Learningselect is a Christian learning organization that delivers theological learning experiences that are both affordable and effective. Its theological courses combine high-quality DVD-based video courses with proven textbooks and online learning. It is a member of the Lay School for Ministry Network of the ELCA. Its educational materials are designed to help people in their ministry practice the Christian faith.

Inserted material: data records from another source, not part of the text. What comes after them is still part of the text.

Lemma update_stock_keeps_stock_nonneg cid (delta : Z) self :
  0 <= delta -> stock_nonneg self ->
  stock_nonneg (snd (update_stock cid delta self)).
Proof.
  intros Hd Hinv.
  destruct (dict_get cid (computers self)) as [c|] eqn:Hg.
  - rewrite (update_stock_present cid delta self c Hg). simpl.
    intros k c'. simpl.
    destruct (string_dec k cid) as [->|Hne].
    + rewrite dict_get_set_same. intros [= <-]. simpl.
      specialize (Hinv cid c Hg). lia.
    + rewrite dict_get_set_other by assumption. apply Hinv.
  - now rewrite (update_stock_absent cid delta self Hg).
Qed.

Lemma call_state_stock_nonneg call self :
  no_manual_deficit call -> keys_unique self -> stock_nonneg self ->
  stock_nonneg (call_state call self).
Proof.
  intros Hsafe Hu Hinv. destruct call; simpl call_state; simpl in Hsafe.
  - now apply add_computer_keeps_stock_nonneg.
  - now apply remove_computer_keeps_stock_nonneg.
  - now apply update_stock_keeps_stock_nonneg.
  - now apply process_sale_keeps_stock_nonneg.
  - now rewrite get_inventory_report_state.
  - exact Hinv.
Qed.

(** X12: whatever methods are called, in whatever order and with sales
    that return or raise, no stock is negative afterwards, as long as no
    stock was negative before, no computer is added with a negative stock
    and [update_stock] is given no negative quantity. *)
Theorem run_calls_stock_nonneg calls self :
  Forall no_manual_deficit calls ->
  keys_unique self ->
  stock_nonneg self ->
  stock_nonneg (run_calls calls self).
Proof.
  unfold run_calls. intros Hsafe. revert self.
  induction Hsafe as [|call calls Hcall Hcalls IH]; intros self Hu Hinv; simpl.
  - assumption.
  - apply IH.
    + now apply call_state_keys_unique.
    + now apply call_state_stock_nonneg.
Qed.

The Lumina Select program is based on personality assessment. It helps to identify patterns of behavior that could contribute to a person’s success or hinder them from achieving their potential. The company’s research has shown that personality can account for 18% of the variance in job performance. As a result, the program helps recruiters identify individuals with high potential and high-quality performance.
Lumina Select offers a range of digital tools to support the selection process, including an integrated job profiler. This allows users to focus on the competencies that matter most to their specific role. The digital platform also allows users to create as many different job profiles as they need.
Learningselect’s flagship personality test, the Lumina Spark, gives users a detailed and personalized portrait of their strengths and development areas. The Learningselect.com results can be used to improve communication skills in the workplace, at home, or even in leadership development. The test measures 72 different personality traits and provides useful information about how to better meet your personal goals.
The Lumina Team module helps leaders and teams understand each other’s differences and similarities. This approach can help leaders develop more resilient and versatile leaders who inspire others to be their best. Lumina Team also helps teams work together more effectively, using impactful visuals and easy-to-grasp language. The tools help team members appreciate each other’s differences and complement each other, fostering respect and cooperation.
Exponentiated Gradient Exploration for Active Learning
Active learning algorithms have access to unlabeled examples. The algorithms can query an oracle for a label for each instance, but this is assumed to be expensive. Hence, the algorithms try to use as few labelled examples as possible.
Exponentiated Gradient Exploration (EG) is a type of optimization technique that improves active learning algorithms. It reduces the output variance and is applicable to any active learning algorithm.
Stream-Based Selective Sampling
Stream-Based Selective Sampling is a data mining technique that sends continuous samples of unlabeled data to a predictive model. This method avoids making assumptions about the distribution of data. It begins with a large unlabeled pool of data and evaluates the entire set before selecting a query.
Multi-instance learning is a branch of machine learning that uses collections of instances to train a classifier. Each instance is labeled with a set of covariates that describe its characteristics. The labeled instances contribute to the observed bag-level response. The problem is that instance labels are not always readily visible, so the goal of MIL is to predict bag labels based on instance-level covariates. This approach has been used for a wide variety of applications, from image concept learning to text categorization to cancer detection.
The approach is based on the principle of nearest-neighbor learning, but has been adapted for multi-instance data. In this approach, the nearest concept point in the feature space is located closest to positive instances, while farthest instances are farthest away. The optimal concept point is determined by the diversity density of the data points, which is a measure of the number of positive instances near the point and distance from negative instances.